- What you need to do
Set down word for word each line from the start of the listing through the line that contains "destruct (AFromString G", both included.
************
Lemma createZone_ok origin server h h' dz n :
  createZone G origin server h = Ret (h', inr dz) → Name_FromString origin = inr n → Name_IsWildCard n = false →
  h ⊆ h' ∧ cluster_zone h' (dz_zone dz) ∧ origin_of dz = n.
Proof.
  unfold createZone. intros H En Hw. rewrite En in H.
  destruct (name_unsafe ("ns.dns." +:+ origin)) as [nsName| |]; [|done..]. rewrite bind_Ret in H.
  destruct (name_unsafe ("hostmaster." +:+ origin)); [|done..]. rewrite bind_Ret in H.
  destruct (AFromString G server) as [aRdata [err|]]; [done|].
  set (soa := mkRRset n RR_SOA _ _ _) in H. set (ns := mkRRset n RR_NS _ _ _) in H.
  set (glue := mkRRset nsName RR_A _ _ _) in H.
  destruct (up_Add_fresh h (Begin (NewDynamicZone n)) soa n None) as (h1 & z1 & l1 & E1 & S1 & L1 & O1 & Lo1 & C1 & N1);
    try done.
  { apply no_cuts_Insert, no_cuts_Insert. intros m x. by rewrite zt_node_New. }
  { intros m. cbn. rewrite !node_data_Insert. unfold node_data. rewrite zt_node_New. by destruct (Name_Equals n m). }
  rewrite E1, bind_Ret in H.
  destruct (up_Add_fresh h1 z1 ns n _ O1 eq_refl Lo1 C1 Hw N1) as (h2 & z2 & l2 & E2 & S2 & L2 & O2 & Lo2 & C2 & N2);
    try done.
  rewrite E2, bind_Ret in H.
  assert (cluster_zone h2 z2) as Hz2 by (eapply (cluster_two h2 z2 n l1 l2 soa ns); try done; by eapply lookup_weaken).
  destruct (up_Add_changed h2 z2 glue Hz2) as (h3 & z3 & E3 & S3 & Hres); [by split| |].
  { unfold entries. rewrite N2. by destruct (Name_Equals n (rr_name glue)). }
  rewrite E3, bind_Ret in H. injection H as <- <-.
  assert (cluster_zone h3 z3 ∧ mz_origin z3 = n) as [Hz3 Ho3].
  { destruct Hres as [[[Hca Hf] (l & El & Hch)]|[_ Hch]].
    - split; [|by rewrite (proj1 Hch)]. eapply (cluster_changed h2 h3 (rr_name glue) (rr_type glue)); [exact Hz2|by split|done|exact Hch|].
      exists l, glue. split_and!; try done. rewrite delete_id; [done|].
      unfold entries. rewrite N2. by destruct (Name_Equals n (rr_name glue)).
    - split; [|by rewrite (proj1 Hch)]. eapply (cluster_changed h2 h3 (rr_name glue) (rr_type glue)); [exact Hz2|by split|done|exact Hch|done]. }
  rewrite (Commit_cluster h3 _ z3 Hz3). split_and!; [by etrans; [|etrans]|done..].
Qed.

(** The name of a zone is no wildcard. *)
Definition origin_plain (origin : string) : Prop := ∀ n, Name_FromString origin = inr n → Name_IsWildCard n = false.
Definition network_plain (network : string) : Prop :=
  ∀ origin, reverseZoneNameForNetwork network = Ret (inr origin) → origin_plain origin.

Lemma createZone_cluster origin server h h' dz :
  createZone G origin server h = Ret (h', inr dz) → origin_plain origin → h ⊆ h' ∧ cluster_zone h' (dz_zone dz).
Proof.
  intros H Hw. destruct (Name_FromString origin) as [err|n] eqn:En.
  - unfold createZone in H. by rewrite En in H.
  - destruct (createZone_ok _ _ _ _ _ _ H En) as (? & ? & _); auto.
Qed.

(** The zones a new server starts with are well formed. *)
Lemma NewAuth_inv domain server serviceRange cidr a :
  NewAuth G domain server serviceRange cidr = Ret (inr a) →
  origin_plain domain → network_plain serviceRange → network_plain cidr → k8s_inv a.
Proof.
  unfold NewAuth. intros H Hd Hs Hc.
  destruct (createZone G domain server ∅) as [[h0 [err|z0]]| |] eqn:E0; [done| |done..]. rewrite bind_Ret in H.
  apply createZone_cluster in E0 as [_ Hz0]; [|done].
  destruct (name_in G versionQuery (origin_of z0)) as [n| |]; [|done..]. rewrite bind_Ret in H.
  destruct (replaceRRset_put h0 z0 (mkRRset n RR_TXT CLASS_IN defaultTTL [TxtFromString G dnsSchemaVersion]) Hz0)
    as (h1 & z1 & res & E1 & (S1 & Hz1 & _ & _) & _); [by split|]. cbn [rr_name rr_type] in E1.
  rewrite E1, bind_Ret in H. destruct (reverseZoneNameForNetwork serviceRange) as [[err|sn]| |] eqn:Esn; [done| |done..].
  rewrite bind_Ret in H. destruct (createZone G sn server h1) as [[h2 [err|z2]]| |] eqn:E2; [done| |done..].
  rewrite bind_Ret in H. apply createZone_cluster in E2 as [S2 Hz2]; [|by apply Hs].
  destruct (reverseZoneNameForNetwork cidr) as [[err|pn]| |] eqn:Epn; [done| |done..].
  rewrite bind_Ret in H. destruct (createZone G pn server h2) as [[h3 [err|z3]]| |] eqn:E3; [done| |done..].
  rewrite bind_Ret in H. apply createZone_cluster in E3 as [S3 Hz3]; [|by apply Hc].
  injection H as <-. intros []; cbn; [eapply cluster_sub; [|exact Hz1]; by etrans|by eapply cluster_sub|done].
Qed.

(** Queries only turn and add record sets. *)
Lemma addAuthAdditional_le dz h q h' q' :
  zone_wf h (dz_zone dz) → addAuthAdditional dz h q = Ret (h', q') → rr_le h h'.
Proof.
  intros Hz. unfold addAuthAdditional. destruct (DynamicZone_Find _ _ _ _ _) as [[h1 ctx]| |] eqn:E; [|done..].
  apply DynamicZone_Find_spec in E as [Hle _]; [|done]. rewrite bind_Ret. destruct (decide _); [|done].
  destruct (FinderCtx_GetAdditional ctx h1) as [[h2 ls]| |] eqn:E2; [|done..]. rewrite bind_Ret. intros [= <- _].
  etrans; [done|]. by eapply FinderCtx_GetAdditional_le.
Qed.

Lemma addSOA_le dz h q h' q' : zone_wf h (dz_zone dz) → addSOA dz h q = Ret (h', q') → rr_le h h'.
Proof.
  intros Hz. unfold addSOA. destruct (DynamicZone_Find _ _ _ _ _) as [[h1 ctx]| |] eqn:E; [|done..].
  apply DynamicZone_Find_spec in E as [Hle _]; [|done]. rewrite bind_Ret. destruct (decide _); [|done]. by intros [= <- _].
Qed.

Lemma Query_sections_le mt q ctx dz h h' qs aa rcode :
  zone_wf h (dz_zone dz) → Query_sections mt q ctx dz h = Ret (h', qs, aa, rcode) → rr_le h h'.
Proof.
  intros Hz. unfold Query_sections. destruct (fr_Type (fc_result ctx)).
  - destruct (FinderCtx_GetAdditional ctx h) as [[h1 ls]| |] eqn:E; [|done..]. apply FinderCtx_GetAdditional_le in E.
    rewrite bind_Ret. destruct (_ || _); [|rewrite bind_Ret; by intros [= <- _ _ _]].
    destruct (addAuthAdditional dz h1 _) as [[h2 q2]| |] eqn:E2; [|done..]. rewrite bind_Ret. intros [= <- _ _ _].
    etrans; [done|]. eapply addAuthAdditional_le; [|done]. by eapply tree_ok_mono.
  - destruct (FinderCtx_GetAdditional ctx h) as [[h1 ls]| |] eqn:E; [|done..]. apply FinderCtx_GetAdditional_le in E.
    rewrite bind_Ret. by intros [= <- _ _ _].
  - destruct (addSOA dz h _) as [[h1 q1]| |] eqn:E; [|done..]. rewrite bind_Ret. intros [= <- _ _ _]. by eapply addSOA_le.
  - destruct (addSOA dz h _) as [[h1 q1]| |] eqn:E; [|done..]. rewrite bind_Ret. intros [= <- _ _ _]. by eapply addSOA_le.
  - by intros [= <- _ _ _].
  - by intros [= <- _ _ _].
Qed.

Lemma Query_Process_le mt request dz h h' m :
  zone_wf h (dz_zone dz) → Query_Process mt request dz h = Ret (h', m) → rr_le h h'.
Proof.
  intros Hz. unfold Query_Process. destruct (deref_question request) as [q| |]; [|done..]. rewrite bind_Ret.
  destruct (DynamicZone_Find _ _ _ _ _) as [[h1 ctx]| |] eqn:E; [|done..].
  apply DynamicZone_Find_spec in E as [Hle _]; [|done]. rewrite bind_Ret.
  destruct (Query_sections _ _ _ _ _) as [[[[h2 qs] aa] rcode]| |] eqn:E2; [|done..].
  apply Query_sections_le in E2; [|by eapply tree_ok_mono]. rewrite bind_Ret. intros H. ret_inv. by etrans.
Qed.

(** The controller reacts to events, and queries are answered, in any order. *)
Inductive k8s_step : K8sAuth → K8sAuth → Prop :=
  | kstep_event getService ev a a' : K8s_handle G getService ev a = Ret a' → k8s_step a a'
  | kstep_query w request a rrs m :
      Query_Process ClosestEncloser request (ka_zone w a) (ka_rrs a) = Ret (rrs, m) →
      k8s_step a (ka_set w rrs (ka_zone w a) a).

Lemma cluster_le h h' z : rr_le h h' → cluster_zone h z → cluster_zone h' z.
Proof. intros Hle [Hw ? ? ? ? ?]. split; [by eapply tree_ok_mono|done..]. Qed.

(** Whatever happens in the cluster and whatever is asked, the zones of a server that
    started stay well formed: each keeps its origin with SOA and name server, records stand
    under their own name and type, aliases alone, no name is empty and no zone is
    delegated. *)
Theorem k8s_reachable domain server serviceRange cidr a0 a :
  NewAuth G domain server serviceRange cidr = Ret (inr a0) →
  origin_plain domain → network_plain serviceRange → network_plain cidr →
  rtc k8s_step a0 a → k8s_inv a ∧ ∀ w, origins a w = origins a0 w.
Proof.
  intros H Hd Hs Hc Hr. apply NewAuth_inv in H; [|done..]. clear Hd Hs Hc.
  induction Hr as [a|a a1 a2 Hstep _ IH]; [done|].
  assert (k8s_inv a1 ∧ ∀ w, origins a1 w = origins a w) as [H1 Ho].
  { destruct Hstep as [getService ev a a1 E|w request a rrs m E].
    - unfold K8s_handle in E. destruct (on_event _ _ _ _) as [es| |] eqn:Ee; [|done..]. rewrite bind_Ret in E.
      destruct (run_edits_spec es a H (on_event_ok _ _ _ _ Ee)) as (a' & E' & ? & ? & _).
      rewrite E in E'. injection E' as <-. auto.
    - apply Query_Process_le in E; [|apply H]. split; [|by destruct w; intros []].
      intros w'. destruct w, w'; cbn; (eapply cluster_le; [exact E|]);
        first [exact (H ServiceZone)|exact (H ServiceReverse)|exact (H PodReverse)]. }
  destruct (IH H1) as [? Ho2]. split; [done|]. intros w. by rewrite Ho2.
Qed.

(** ** Services *)

Lemma left_by_put o x w r w' n t :
  left_by o x (put w r) w' n t =
    if hits (put w r) w' n t then if Name_IsSubDomain (rr_name r) (o w') then Some r else None else x.
Proof. done. Qed.
Lemma left_by_del o x w m typ w' n t :
  left_by o x (del w m typ) w' n t = if hits (del w m typ) w' n t then None else x.
Proof. done. Qed.


(** ** Queries *)

Lemma run_callbacks_none opt (path : list (Name * ZNode (gmap Z (option nat)))) st :
  Forall (λ p, zn_callback p.2 = false) path → run_callbacks (zoneCutCallback opt) path st = Ret (st, None).
Proof. induction 1 as [|[m x] path Hx _ IH]; cbn; [done|]. cbn in Hx. by rewrite Hx. Qed.

(** A lookup in a zone of the cluster finds what the zone has for the name and type,
    else the alias of the name, and when the name has only other types says so. *)
Theorem cluster_lookup a w n t opt :
  k8s_inv a →
  (∀ r, view a w n t = Some r → ∃ l d, ka_rrs a !! l = Some r ∧
     MemoryZone_find n t opt (ka_rrs a) (dz_zone (ka_zone w a)) = Ret (ka_rrs a, mkFindResult FRSuccess (Some l), Some d)) ∧
  (∀ r, view a w n t = None → view a w n RR_CNAME = Some r → ∃ l d, ka_rrs a !! l = Some r ∧
     MemoryZone_find n t opt (ka_rrs a) (dz_zone (ka_zone w a)) = Ret (ka_rrs a, mkFindResult FRCname (Some l), Some d)) ∧
  (∀ t', view a w n t = None → view a w n RR_CNAME = None → is_Some (view a w n t') → ∃ d,
     MemoryZone_find n t opt (ka_rrs a) (dz_zone (ka_zone w a)) = Ret (ka_rrs a, mkFindResult FRNXRRset None, Some d)).
Proof.
  intros Ha. specialize (Ha w). unfold view. set (z := dz_zone (ka_zone w a)) in *. set (h := ka_rrs a) in *.
  assert (∀ t r, records h z n t = Some r → ∃ x d l, zt_node n (mz_domains z) = Some x ∧ zn_data x = Some d ∧
            d !! t = Some (Some l) ∧ h !! l = Some r ∧ entries n z = d) as Hrec.
  { intros t0 r E. unfold records, entries, node_data in *. destruct (zt_node n (mz_domains z)) as [x|]; [|done]. cbn in *.
    destruct (zn_data x) as [d|] eqn:Ed; [|done]. cbn in *. destruct (d !! t0) as [[l|]|] eqn:El; [|done..].
    by exists x, d, l. }
  assert (∀ x d, zt_node n (mz_domains z) = Some x → zn_data x = Some d →
    MemoryZone_find n t opt h z =
      Ret (h, match d !! t, d !! RR_CNAME with
              | Some l, _ => mkFindResult FRSuccess l
              | None, Some l => mkFindResult FRCname l
              | None, None => mkFindResult FRNXRRset None
              end, Some d)) as Hfind.
  { intros x d Ex Ed. unfold MemoryZone_find. rewrite zt_SearchExt_eq, run_callbacks_none.
    - rewrite !bind_Ret, Ex, Ed, (cz_cuts _ _ Ha n x Ex). done.
    - apply Forall_forall. intros [m y] (Hy & _)%zt_path_sound. exact (cz_cuts _ _ Ha m y Hy). }
  setoid_rewrite (records_None h z n _ Ha). split_and!.
  - intros r E. destruct (Hrec t r E) as (x & d & l & Ex & Ed & Et & El & _). exists l, d. split; [done|].
    by rewrite (Hfind x d Ex Ed), Et.
  - intros r Hn E. destruct (Hrec RR_CNAME r E) as (x & d & l & Ex & Ed & Et & El & He). exists l, d. split; [done|].
    rewrite He in Hn. by rewrite (Hfind x d Ex Ed), Hn, Et.
  - intros t' Hn Hc [r E]. destruct (Hrec t' r E) as (x & d & l & Ex & Ed & Et & El & He). exists d.
    rewrite He in Hn, Hc. by rewrite (Hfind x d Ex Ed), Hn, Hc.
Qed.
End cluster.

(** ** A cluster *)

Section cluster_examples.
************
- Solution for this exercise
Lemma createZone_ok origin server h h' dz n :
  createZone G origin server h = Ret (h', inr dz) → Name_FromString origin = inr n → Name_IsWildCard n = false →
  h ⊆ h' ∧ cluster_zone h' (dz_zone dz) ∧ origin_of dz = n.
Proof.
  unfold createZone. intros H En Hw. rewrite En in H.
  destruct (name_unsafe ("ns.dns." +:+ origin)) as [nsName| |]; [|done..]. rewrite bind_Ret in H.
  destruct (name_unsafe ("hostmaster." +:+ origin)); [|done..]. rewrite bind_Ret in H.
  destruct (AFromString G server) as [aRdata [err|]]; [done|].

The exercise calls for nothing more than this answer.